Looking at Subtle but Important Interventions
High on the list of priorities for Sam, his family and the team, was to minimize the appearance of disability. Not out of vanity, but because it was important that people see Sam and his intellect first—not his deficits. “This was a key piece for Sam to return to his world,” says Michael, “and an important part of his quality of life. We didn’t want to settle for ‘just good enough.’ It wasn’t good enough that he could just speak; we wanted him to speak articulately so that everyone could clearly understand him. It wasn’t good enough that he could move, we wanted him to move without tics or distracting mannerisms.” Adds Barrett, “We’re looking at the quality of his movement and how it transfers to the big picture. We continually ask ourselves ‘how normal does he look in public?’ Another Rehab Without Walls® priority is the emotional stability of the family. In this case, the family was extraordinary but the stress of dealing with their medically fragile son and the day-to-day challenges of his treatment took its toll. The team brought a psychologist on board so the family could learn new coping skills. “Supporting the patient and family during these times cannot be underestimated,” says Mandley. “The stresses on them can be crushing, and the usual ways in which they deal with a crisis may simply not be enough. The family’s ability to support the patient can be the foundation for rehabilitation.”

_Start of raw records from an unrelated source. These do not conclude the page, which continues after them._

(* ===== verification/Storage.v ===== *)
(** * Xmip Storage, as the runtime asks it

    [persist::storage] is another crate: its requests and answers are here
    under the names the runtime's source writes and reads, and what it does
    with them is the class [XmipStorage] over a state of its own. Every ask
    may change that state and may go unanswered ([Err], in words). *)

From Stdlib Require Strings.Byte.
From stdpp Require Import base numbers list strings.
From S2P Require Import Prelude Journey.

Abbreviation bytes := (list Byte.byte).

#[export] Instance byte_eq_dec : EqDecision Byte.byte := Strings.Byte.byte_eq_dec.

Record Claim := {
  claim_journey : N;
  holder : string;
  token : N;
  until_unix_nanos : N;
  fence : N
}.

#[export] Instance claim_eq_dec : EqDecision Claim.
Proof. solve_decision. Defined.

(** A place in a queue: the queue, its member, and what is kept beside it. *)
Record Hold := { hold_queue : N; hold_member : N; hold_body : bytes }.

Record Failure := { failure_queue : N; failure_reason : string }.

Record Wait := { wait_queue : N; after_nanos : N }.

Record HandOn := {
  ho_claim : Claim;
  ho_result : bytes;
  ho_messages : list bytes;
  ho_next : list bytes;
  ho_leaves : list N;
  ho_queued : list Hold;
  ho_requeued : list N;
  ho_failed : option Failure;
  ho_cleared : list N;
  ho_waits : option Wait;
  ho_kept_for_nanos : option N
}.

(** An entry of a queue, at its place [sequence] in it. *)
Record Held := {
  sequence : N;
  held_hold : Hold;
  held_failed : bool;
  due_unix_nanos : option N
}.

(** A page of a queue in its order, how many it holds, and how much longer
    an entry waits for its due time. *)
Record HeldPage := {
  page_held : list Held;
  page_count : N;
  page_due_in : Held → option N
}.

(** A page of what is due in a queue: how many of the queue keep a retry's
    due time, the earliest of those not yet due, and where the next page
    starts after an entry. *)
Record DuePage := {
  due_held : list Held;
  due_retrying : N;
  due_next_in : option N;
  due_due_in : Held → option N;
  due_after : Held → N * N
}.

(** A Message in a queue's index of failed Messages. *)
Record FailedEntry := {
  fe_sequence : N;
  fe_place : N;
  fe_journey : N;
  fe_reason : string
}.

Record FailedQueue := { fq_failed : list FailedEntry; fq_count : N; fq_next : N }.

(** A Journey's record in the Ledger. *)
Record JourneyRecord := { record_body : bytes }.

Class XmipStorage (S : Type) := {
  claim : S → N → string → N → N → S * result (option Claim) string;
  release : S → Claim → S * result unit string;
  renew : S → list Claim → N → S * result (list Claim) string;
  hand_on : S → HandOn → S * result bool string;
  read_journey : S → N → S * result (option JourneyRecord) string;
  read_message : S → N → S * result (option bytes) string;
  read_held : S → N → N → N → S * result HeldPage string;
  read_due : S → N → N * N → N → S * result DuePage string;
  read_failed : S → N → N → N → S * result FailedQueue string
}.

(** ** The writes taken

    Any Xmip Storage with every hand-on it took kept beside it, the last
    first: what a function wrote can then be said. *)

Definition Logged (S : Type) : Type := S * list HandOn.

Definition beside {S A} (log : list HandOn) (answered : S * A) : Logged S * A :=
  ((fst answered, log), snd answered).

#[export] Instance logged_storage {S} `{XmipStorage S} : XmipStorage (Logged S) := {
  claim s id node token lease := beside (snd s) (claim (fst s) id node token lease);
  release s c := beside (snd s) (release (fst s) c);
  renew s cs lease := beside (snd s) (renew (fst s) cs lease);
  hand_on s h :=
    let '(s', r) := hand_on (fst s) h in
    ((s', match r with Ok true => h :: snd s | _ => snd s end), r);
  read_journey s id := beside (snd s) (read_journey (fst s) id);
  read_message s id := beside (snd s) (read_message (fst s) id);
  read_held s q from most := beside (snd s) (read_held (fst s) q from most);
  read_due s q from most := beside (snd s) (read_due (fst s) q from most);
  read_failed s q from most := beside (snd s) (read_failed (fst s) q from most)
}.
Definition ordered : Sends N :=
  {| s_locations := [{| configured_name := "Out"; target := "tcp://out"; transport := 1 |}];
     s_groups := [{| sg_name := "Both"; send_ports := ["Out"; "Other"] |}];
     s_ports := []; s_points := [ordered_point SendPortPoint "Out"; ordered_point SendPortGroupPoint "Both"] |}.

Definition opened_as (journey : N) (subscription : string) (group : option string) : Opened :=
  {| opened_journey := {| journey_id := journey; state := Active; attempts := no_attempts;
       sequences := []; group := None; Journey.received := None; send_port := None;
       current_work_process := None; cause := None; previous := None; messages := [];
       history := [] |};
     subscription := subscription; opened_to := SendPort "Out"; opened_group := group |}.

Definition three_opened : list Opened :=
  [opened_as 1 "all" (Some "Both"); opened_as 2 "all" (Some "Both"); opened_as 3 "one" None].

Example delivered_members :
  (λ o, group_members <$> group (opened_journey o)) <$> delivered ordered three_opened (λ k, N.of_nat k)
  = [Some [1; 2]; Some [1; 2]; None].
Proof. reflexivity. Qed.

Lemma delivered_sets_witness :
  let out := delivered ordered three_opened (λ k, N.of_nat k) in
  ∃ o', out !! 1%nat = Some o' ∧
    (∀ d, group (opened_journey o') = Some d →
       group_members d = told_of (group_delivery d) out ∧ group_queue d = None).
Proof.
  destruct (delivered_sets ordered three_opened (λ k, N.of_nat k) 1 (opened_as 2 "all" (Some "Both")))
    as (o' & Ho' & _ & _ & Hd & _).
  - intros a b. lia.
  - repeat constructor.
  - reflexivity.
  - exists o'. split; [exact Ho'|exact Hd].
Defined.

(** The Journey 7 of [keyed], claimed, its place at "Out" taken late. *)
#[local] Instance no_record : JourneyOps :=
  {| append j _ _ := j; journey_record _ := []; from_record _ := Err "" |}.

Definition claim_7 : Claim :=
  {| claim_journey := 7; holder := "n"; token := 70; until_unix_nanos := 2000; fence := 1 |}.

Definition before_late : small := with_claims two_streams [claim_7].

Definition headed_late := heading (S := small) (λ s, N.of_nat (String.length s)) (λ _, "")
  (λ _ : unit, Ok (λ _, None)) (λ _, "7") "xmip:///c" ordered (keyed "In" "Orders" "Out") tt (SendPort "Out")
  claim_7 30 (before_late, ∅).

Lemma places_told_are_held_witness :
  ∃ s' known' j', headed_late = Some ((s', known'), j', Ok Placed) ∧ length (sequences j') = 1%nat ∧
    holds_told s' j' ∧ (Ok (E := string) Placed = Ok Placed → waits_for_places ordered j' (SendPort "Out") = false).
Proof.
  destruct headed_late as [[[[s' known'] j'] r]|] eqn:Hh; [|vm_compute in Hh; discriminate].
  assert (r = Ok Placed ∧ length (sequences j') = 1%nat) as [-> Hlen].
  { vm_compute in Hh. injection Hh as <- <- <- <-. split; reflexivity. }
  exists s', known', j'. split; [reflexivity|]. split; [exact Hlen|].
  unfold headed_late in Hh. eapply places_told_are_held; [|exact Hh].
  split; [constructor|intros g q Hg; discriminate].
Defined.
End witnesses.
Lemma renewing_start_rightly : standing_rightly renewing_start.
Proof.
  split; simpl; [apply NoDup_nil_2|done..| | |apply NoDup_nil_2].
  - by intros t ?%elem_of_nil.
  - by intros c ?%elem_of_nil.
Qed.

(** C6. A Message is sent on only under a claim surely this node's: in every
    interleaving of the renewing thread's rounds, whatever Xmip Storage
    answers and however late, with Messages owned, let go of and owned again
    under new claims, one held now was confirmed by a request asked less
    than a lease ago under the very claim it is held by, and no renewal
    ever answered that claim another's. *)
Theorem holds_surely w id now :
  rtc renewing_step renewing_start w →
  holds (owning w) id now = true →
  ∃ o asked, owning w !! id = Some o ∧ (token (claim o), asked) ∈ confirmations w ∧
    now < asked + lease ∧ token (claim o) ∉ others w.
Proof.
  intros Hrun. assert (standing_rightly w) as Hw.
  { eapply rtc_invariant; [apply renewing_step_rightly|apply renewing_start_rightly|exact Hrun]. }
  unfold holds. destruct (owning w !! id) as [o|] eqn:Ho; [|done].
  intros [Hl%negb_true_iff Hn%N.ltb_lt]%andb_true_iff.
  destruct (s_until _ Hw _ _ Ho) as (asked & Ha & Hle). exists o, asked.
  split_and!; [done|done|lia|]. intros Hin. apply (s_lost _ Hw _ _ Ho) in Hin. congruence.
Qed.
End renewal.

(** A Message owned under a token, its renewal answered late, then owned
    again under another, which a second round confirms. *)
Section witnesses.
Definition claim_of (tok : N) : Claim :=
  {| claim_journey := 7; holder := "n"; token := tok; until_unix_nanos := 0; fence := 0 |}.

Definition owned_of (tok until' : N) : Owned :=
  {| claim := claim_of tok; port := "Out"; standing := confirmed until' |}.

Lemma holds_surely_witness : ∃ w, owning w = {[7 := owned_of 2 80]} ∧
  ∃ o asked, owning w !! 7 = Some o ∧ (token (claim o), asked) ∈ confirmations w ∧
    75 < asked + 30 ∧ token (claim o) ∉ others w.
Proof.
  eexists {| owning := {[7 := owned_of 2 80]}; pending := []; asked_at := 50; answer := Ok [claim_of 2];
             taken_as := [(2, 7); (1, 7)]; confirmations := [(2, 50); (2, 40); (1, 5)]; others := [1] |}.
  split; [reflexivity|]. apply (holds_surely 30 (λ _, "7")).
  - eapply rtc_l; [apply (renewing_own _ _ _ (claim_of 1) "Out" 5); by intros ?%elem_of_nil|].
    eapply rtc_l; [apply (renewing_round _ _ _ 8 (Ok [])); reflexivity|].
    eapply rtc_l; [apply (renewing_own _ _ _ (claim_of 2) "Out" 40);
      by intros [?|?%elem_of_nil]%elem_of_cons|].
    eapply rtc_l; [apply (renewing_answered _ _ _ (claim_of 1) [] 41); reflexivity|].
    eapply rtc_l; [apply (renewing_round _ _ _ 50 (Ok [claim_of 2])); reflexivity|].
    eapply rtc_l; [apply (renewing_answered _ _ _ (claim_of 2) [] 51); reflexivity|].
    apply rtc_refl.
  - reflexivity.
Defined.
End witnesses.
(** [read]. *)
Definition read (journey : N) (body : bytes) : asks S Found := λ s,
  match Storage.read_journey s journey with
  | (s, Err why) => (s, Err why)
  | (s, Ok None) => (s, Ok (FoundUnreadable "its Journey is not in the Ledger"))
  | (s, Ok (Some record)) =>
      match from_record (record_body record) with
      | Err why => (s, Ok (FoundUnreadable why))
      | Ok j =>
          if bool_decide (state j = Completed) || bool_decide (state j = Dismissed)
          then (s, Ok FoundFinished)
          else
            match last (messages j) with
            | None => (s, Ok (FoundUnreadable "its Journey holds no Message"))
            | Some held =>
                match Storage.read_message s held with
                | (s, Err why) => (s, Err why)
                | (s, Ok None) => (s, Ok (FoundUnreadable "its Message is not in the Ledger"))
                | (s, Ok (Some kept)) =>
                    match message_from kept with
                    | Err why => (s, Ok (FoundUnreadable why))
                    | Ok m =>
                        if bool_decide (state j = Failed) then (s, Ok (FoundFailed j m))
                        else
                          match facts_from body with
                          | Ok f => (s, Ok (FoundWaiting j m f))
                          | Err why => (s, Ok (FoundUnreadable why))
                          end
                    end
                end
            end
      end
  end.

(** [Under]. *)
Inductive Under :=
  | UnderWaiting (j : Journey) (m : Message) (f : Facts)
  | UnderNotDue (at' : N)
  | UnderMoved
  | UnderNot (found : Found)
  | UnderUnanswered.

(** [under_claim], asked at [asked]. *)
Definition under_claim (queue : N) (place : N * N) (body : bytes) (asked : N) (s : S) : S * Under :=
  match read_held s queue (snd place) 1 with
  | (s, Err _) => (s, UnderUnanswered)
  | (s, Ok page) =>
      match List.filter (λ held, (sequence held =? snd place)%N &&
                                 (hold_member (held_hold held) =? fst place)%N)
              (option_list (head (page_held page))) with
      | held :: _ =>
          match page_due_in page held with
          | Some remains => (s, UnderNotDue (asked + remains))
          | None =>
              match read (fst place) body s with
              | (s, Ok (FoundWaiting j m f)) => (s, UnderWaiting j m f)
              | (s, Ok found) => (s, UnderNot found)
              | (s, Err _) => (s, UnderUnanswered)
              end
          end
      | [] => (s, UnderMoved)
      end
  end.
End pass.

(** ** What a pass writes *)

Section writing.
Context {S T Message Facts Durable : Type} `{XmipStorage S} `{JourneyOps}.
Abbreviation Departing := (SendStep.Departure Message Facts Durable).
Implicit Types sends : Sends T.
Context (show : Subscriber → string) (shown_duration : N → string)
  (duration : string → option N) (show_id : N → string).

(** A pass's standing is sent just where one of its departures was. *)
Lemma settled_sent (port : Port T) st o p on :
  sent st = false → Departure.settled show port st o = (p, on) →
  sent p = departed_sent o ∧ (on = true → departed_sent o = false).
Proof.
  intros Hs. unfold Departure.settled. destruct o; simpl; intros Hp; repeat case_match; by simplify_eq/=.
Qed.
(* ===== verification/Dispatch.v ===== *)
(** * The dispatching: [src/send_step/dispatch.rs]

    A send thread's Message sent and its pass settled, however it ends, and
    one turn of the dispatching: what was handed run, and each queue asked
    for — or due, or every one at a scan's time — read while the pool has
    room. *)

From stdpp Require Import base numbers list gmap strings.
From S2P Require Import Prelude Tuning Journey Storage SmallStorage Keys Points Sending.
From S2P Require Import Departure Sequence Due Renewal SendStep Pass Scan MessageAct.

Local Open Scope N_scope.

Section dispatch.
Context {S T Message Facts Durable : Type} `{XmipStorage S} `{JourneyOps}.
Abbreviation Departing := (SendStep.Departure Message Facts Durable).
Abbreviation State := (State Message Facts Durable).
Abbreviation Node := (@Node S Message Facts Durable).
Implicit Types sends : Sends T.
Context (step : SendStep) (show : Subscriber → string) (shown_duration : N → string)
  (duration : string → option N) (named : string → N) (shown : KeyWord → string)
  (promote : Message → result (string → option string) string) (show_id : N → string)
  (message_from : bytes → result Message string) (facts_from : bytes → result Facts string)
  (clock : nat → N) (tokens : nat → N).

(** [SendStep::read_failed] on what the dispatching threads. *)
Definition failed_read (port : string) (queue : N) (afresh : bool) (n : Node) : Node :=
  let '(s, st) := read_failed step port queue afresh (fst (n_seen n), n_state n) in
  with_state (with_store n s) st.

(** An ask unanswered counts as not heading. *)
Definition or_false (answered : @seen S * result bool string) : @seen S * bool :=
  match answered with (s, Ok b) => (s, b) | (s, Err _) => (s, false) end.

(** Whether one behind only waits for its places: its Stream and its
    delivery heading. *)
Definition behind_asks (j : Journey) (s : @seen S) : @seen S * bool :=
  if negb (bool_decide (sequences j = [])) then (s, false)
  else
    let '(s, stream) := or_false (stream_heads j s) in
    if negb stream then (s, false) else or_false (group_heads j s).

(** [SendStep::settle]. *)
Definition settle (d : Departing) (ended : Ended) (n : Node) : Node :=
  match ended with
  | EndedLost _ => with_state n (lost_here d (n_state n))
  | EndedBehind =>
      let n := with_store n (fst (Storage.release (fst (n_seen n)) (d_claim d))) in
      let '(s, asks) := behind_asks (d_journey d) (n_seen n) in
      let n := with_seen n s in
      with_state n (settled d ended asks 0 (n_state n))
  | EndedUntried =>
      let n := with_store n (fst (Storage.release (fst (n_seen n)) (d_claim d))) in
      with_state n (settled d ended false 0 (n_state n))
  | EndedWaiting _ _ =>
      let at' := now clock n in
      let n := ticked n in
      with_state n (settled d ended false at' (n_state n))
  | EndedFailed _ _ =>
      let n := with_state n (settled d ended false 0 (n_state n)) in
      failed_read (subscriber_name (d_to d)) (d_queue d) false n
  | EndedCompleted _ | EndedUnwritten _ => with_state n (settled d ended false 0 (n_state n))
  end.

(** Whether the Message passes any sequence: what waits behind it in either
    step may go on once its Journey has ended. *)
Definition passes_sequences sends (d : Departing) : bool :=
  match Journey.received (d_journey d) with
  | Some received => negb (bool_decide (rec_sequences received = []))
  | None => false
  end || bool_decide (is_Some (group (d_journey d))) ||
  negb (bool_decide (points_of sends (d_to d) = [])).

Definition ends_its_journey (ended : Ended) : bool :=
  match ended with EndedCompleted _ | EndedFailed _ _ => true | _ => false end.

(** How a send thread's pass goes: to its end, or it panicked. *)
Inductive Going := Goes (w : World T) (is_lost : bool) | Panics.

(** [sent], with [Sending]'s drop where the send panicked: the entry's
    identifier and time given. *)
Definition sent (going : Going) sends (message_id execution timestamp : N) (t : nat) (d : Departing)
    (n : Node) : option Node :=
  match going with
  | Goes w is_lost =>
      match send show shown_duration duration show_id w is_lost sends message_id execution timestamp t
              d (n_seen n) with
      | None => None
      | Some r =>
          let n := settle (p_departure r) (p_ended r) (with_seen n (p_seen r)) in
          Some (if passes_sequences sends (p_departure r) && ends_its_journey (p_ended r)
                then with_state n (set_rescan (n_state n)) else n)
      end
  | Panics =>
      let '(s, d, ended) := abandoned show_id message_id execution timestamp
        "its send thread panicked before its hand-on was written" d (fst (n_seen n)) in
      Some (settle d ended (with_store n s))
  end.

(** One queue of a turn of [dispatch]'s loop. *)
Definition turn_queue (fuel : nat) sends (wall : N) (to : Subscriber) (queue : N) (n : Node) :
    option (Node * list (@Ready Message Facts Durable)) :=
  let n := failed_read (subscriber_name to) queue false n in
  if room_in step (n_state n) =? 0 then Some (with_state n (starve queue (n_state n)), [])
  else scan step named shown promote show_id message_from facts_from clock tokens fuel sends to queue wall n.

(** The queues of a turn: those asked for, or every one. *)
Fixpoint turn_queues (fuel : nat) sends (wall : N) (served : list (Subscriber * N)) (all : bool)
    (asked : list N) (n : Node) : option (Node * list (@Ready Message Facts Durable)) :=
  match served with
  | [] => Some (n, [])
  | (to, queue) :: rest =>
      if negb all && negb (bool_decide (queue ∈ asked))
      then turn_queues fuel sends wall rest all asked n
      else
        match turn_queue fuel sends wall to queue n with
        | None => None
        | Some (n, found) =>
            match turn_queues fuel sends wall rest all asked n with
            | None => None
            | Some (n, more) => Some (n, found ++ more)
            end
        end
  end.

(** What a turn leaves: whether the dispatching ends, what it runs on the
    pool, and when every queue is read next. *)
Record Turn := {
  t_node : Node;
  t_ends : bool;
  t_handed : list Departing;
  t_ready : list (@Ready Message Facts Durable);
  t_next_scan : N
}.
(* ===== verification/Stopping.v ===== *)
(** * A node's stop and a Location's rest: [src/stopping.rs]

    The stop, raised once for good, and one resting Location's word. The
    lock's critical sections are the steps: a raise, a word told, the resting
    thread's look before it takes the lock, its look under it, and its wait,
    which lets the lock go as it begins. What a wait does once its time is
    over is the lock's library's: it may return, or look once more. *)

From stdpp Require Import base numbers list relations.
From S2P Require Import Prelude.

(** Where the Location's thread is: between rests, past its first look and
    about to take the lock, about to look under it, waiting, or its rest
    ended. *)
Inductive Resting := Away | Begins | Looks | Waits | Ends.

(** The stop's flag and the word's, and beside them how often the word was
    told and heard. *)
Record Stopping := {
  raised : bool;
  told : bool;
  resting : Resting;
  words : nat;
  heard : nat
}.

Definition stopping_new : Stopping :=
  {| raised := false; told := false; resting := Away; words := 0; heard := 0 |}.

Definition resting_at (s : Stopping) (at_ : Resting) : Stopping :=
  {| raised := raised s; told := told s; resting := at_; words := words s; heard := heard s |}.

(** [notify_all]: whoever waits looks again. *)
Definition woken (at_ : Resting) : Resting := match at_ with Waits => Looks | _ => at_ end.

(** [Stopping::raise]. *)
Definition raise (s : Stopping) : Stopping :=
  {| raised := true; told := told s; resting := woken (resting s); words := words s; heard := heard s |}.

(** [Nudge::tell]. *)
Definition tell (s : Stopping) : Stopping :=
  {| raised := raised s; told := true; resting := woken (resting s); words := words s + 1;
     heard := heard s |}.

(** [told()]: the word taken, where there is a nudge. *)
Definition take_word (s : Stopping) (nudged : bool) : Stopping * bool :=
  if nudged && told s then
    ({| raised := raised s; told := false; resting := resting s; words := words s; heard := heard s + 1 |}, true)
  else (s, false).

(** [Stopping::rest], to its first [return]: nothing to rest, or told. *)
Definition rest_begins (s : Stopping) (zero nudged : bool) : Stopping :=
  if zero then resting_at s Ends
  else let '(s, word) := take_word s nudged in resting_at s (if word then Ends else Begins).

(** [wait_timeout_while]'s condition, [!raised && !told()], under the lock. *)
Definition rest_looks (s : Stopping) (nudged : bool) : Stopping :=
  if raised s then resting_at s Ends
  else let '(s, word) := take_word s nudged in resting_at s (if word then Ends else Waits).

(** The resting thread's own steps: one Location's rests, all with its nudge
    or none ([Watched::nudge]). *)
Inductive own_step (nudged : bool) : Stopping → Stopping → Prop :=
  | rest_begin s zero : resting s = Away → own_step nudged s (rest_begins s zero nudged)
  | rest_lock s : resting s = Begins → own_step nudged s (resting_at s Looks)
  | rest_look s : resting s = Looks → own_step nudged s (rest_looks s nudged)
  | rest_time_over s : resting s = Waits → own_step nudged s (resting_at s Ends)
  | rest_spurious s : resting s = Waits → own_step nudged s (resting_at s Looks)
  | rest_ends s : resting s = Ends → own_step nudged s (resting_at s Away).

(** Beside the stop's raise and its word, in every interleaving. *)
Inductive rest_step (nudged : bool) : Stopping → Stopping → Prop :=
  | rest_raise s : rest_step nudged s (raise s)
  | rest_tell s : rest_step nudged s (tell s)
  | rest_own s1 s2 : own_step nudged s1 s2 → rest_step nudged s1 s2.

Record rest_ok (nudged : bool) (s : Stopping) : Prop := {
  ok_waits : resting s = Waits → raised s = false ∧ (nudged = true → told s = false);
  ok_heard : heard s + (if told s then 1 else 0) ≤ words s;
  ok_told : heard s < words s → told s = false → 0 < heard s;
  ok_never : words s = 0 → told s = false
}.

Lemma rest_step_ok nudged s1 s2 : rest_ok nudged s1 → rest_step nudged s1 s2 → rest_ok nudged s2.
Proof.
  intros [Hw Hh Ht Hn] Hstep.
  destruct Hstep as [[r [] at_ w h]|[r [] at_ w h]|s1 s2 Hstep];
    [split; simpl in *; try (by destruct at_); lia..|].
  destruct Hstep as [[r [] at_ w h] [] Hat|[r t at_ w h] Hat|[[] [] at_ w h] Hat
                    |[r t at_ w h] Hat|[r t at_ w h] Hat|[r t at_ w h] Hat];
    unfold rest_begins, rest_looks, take_word, resting_at in *; destruct nudged; simpl in *;
    split; simpl in *; try done; try lia.
Qed.

Lemma rest_reachable_ok nudged s : rtc (rest_step nudged) stopping_new s → rest_ok nudged s.
Proof.
  intros Hrun. assert (rest_ok nudged stopping_new) as Hnew by (split; simpl; [done|lia|lia|done]).
  induction Hrun as [|s1 s2 s3 Hstep _ IH]; [done|]. apply IH. by eapply rest_step_ok.
Qed.

(** A look with the stop raised ends the rest. *)
Lemma looks_end nudged s s' :
  own_step nudged s s' → resting s = Looks → raised s = true → resting s' = Ends ∧ raised s' = true.
Proof.
  intros Hstep Hat Hr. inversion Hstep; subst; try congruence. unfold rest_looks. by rewrite Hr.
Qed.

(** No raise and no word is lost on a resting Location: whatever the
    moment either comes — before the rest, between its first look and the
    lock, while it waits — a Location waiting has neither the stop raised
    nor a word told it has not heard, and a word never heard is still there
    for its next rest to hear. *)
Theorem no_word_lost nudged s :
  rtc (rest_step nudged) stopping_new s →
  (resting s = Waits → raised s = false ∧ (nudged = true → told s = false)) ∧
  (0 < words s → told s = true ∨ 0 < heard s) ∧
  heard s ≤ words s.
Proof.
  intros [Hw Hh Ht Hn]%rest_reachable_ok. split; [done|]. split; [|lia].
  intros Hwords. destruct (told s); [by left|]. right.
  destruct (decide (heard s = 0)) as [Hz|]; [|lia]. apply Ht; [lia|done].
Qed.

(** Once the stop is raised no rest going on waits: within two steps of
    its own thread's it has ended, whatever words come. *)
Theorem raised_ends_the_rest nudged s :
  rtc (rest_step nudged) stopping_new s → raised s = true → resting s ≠ Away →
  resting s ≠ Waits ∧
  ∃ k, k ≤ 2 ∧ ∀ s', nsteps (own_step nudged) k s s' → resting s' = Ends ∧ raised s' = true.
Proof.
  intros [Hw _ _ _]%rest_reachable_ok Hr Haway.
  assert (resting s ≠ Waits) as Hnot by (intros Hat; destruct (Hw Hat); congruence).
  split; [done|]. destruct (resting s) eqn:Hat; [done| | |done|].
  - exists 2. split; [done|]. intros s' Hrun.
    apply nsteps_inv_r in Hrun as (s1 & H1%nsteps_once_inv & H2).
    inversion H1; subst; try congruence. by eapply looks_end.
  - exists 1. split; [lia|]. intros s' Hrun%nsteps_once_inv. by eapply looks_end.
  - exists 0. split; [lia|]. intros s' Hrun. by inversion Hrun; subst.
Qed.

Lemma no_word_lost_witness :
  ∃ s, raised s = false ∧ told s = true ∧ resting s = Looks ∧ heard s ≤ words s.
Proof.
  assert (∃ s, rtc (rest_step true) stopping_new s ∧ raised s = false ∧ told s = true ∧
    resting s = Looks) as (s & Hrun & Hr & Ht & Hl).
  { eexists. split.
    - eapply rtc_l; [by apply rest_own, (rest_begin _ _ false)|].
      eapply rtc_l; [by apply rest_own, rest_lock|].
      eapply rtc_l; [by apply rest_own, rest_look|].
      apply rtc_once. apply rest_tell.
    - done. }
  exists s. split; [done|]. split; [done|]. split; [done|].
  exact (proj2 (proj2 (no_word_lost true s Hrun))).
Defined.

Lemma raised_ends_the_rest_witness :
  ∃ s, raised s = true ∧ resting s = Looks ∧
    ∃ k, k ≤ 2 ∧ ∀ s', nsteps (own_step true) k s s' → resting s' = Ends.
Proof.
  assert (∃ s, rtc (rest_step true) stopping_new s ∧ raised s = true ∧ resting s = Looks)
    as (s & Hrun & Hr & Hl).
  { eexists. split.
    - eapply rtc_l; [by apply rest_own, (rest_begin _ _ false)|].
      eapply rtc_l; [by apply rest_own, rest_lock|].
      eapply rtc_l; [by apply rest_own, rest_look|].
      apply rtc_once. apply rest_raise.
    - done. }
  exists s. split; [done|]. split; [done|].
  destruct (raised_ends_the_rest true s Hrun Hr) as (_ & k & Hk & Hends); [rewrite Hl; done|].
  exists k. split; [exact Hk|]. intros s' Hrun'. exact (proj1 (Hends s' Hrun')).
Defined.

Driving Each Part Toward the Whole
In this case, progress has continued on an upward trajectory, with no plateaus. More typically, patients will reach their goals and start to plateau. At that point, the rehabilitative gains become minimal and the team begins to taper treatment toward discharge. Sam, however, has continued to achieve functional goals and move on to new ones, so the team has remained in place. “We’ve followed the lead of Sam and his family and have not set restrictions or limitations on him—despite the poor prognosis his doctors offered. There’s no reason why he can’t go back to school and become gainfully employed,” says Michael. “Each of us both together and apart is doing everything we can to make that happen.”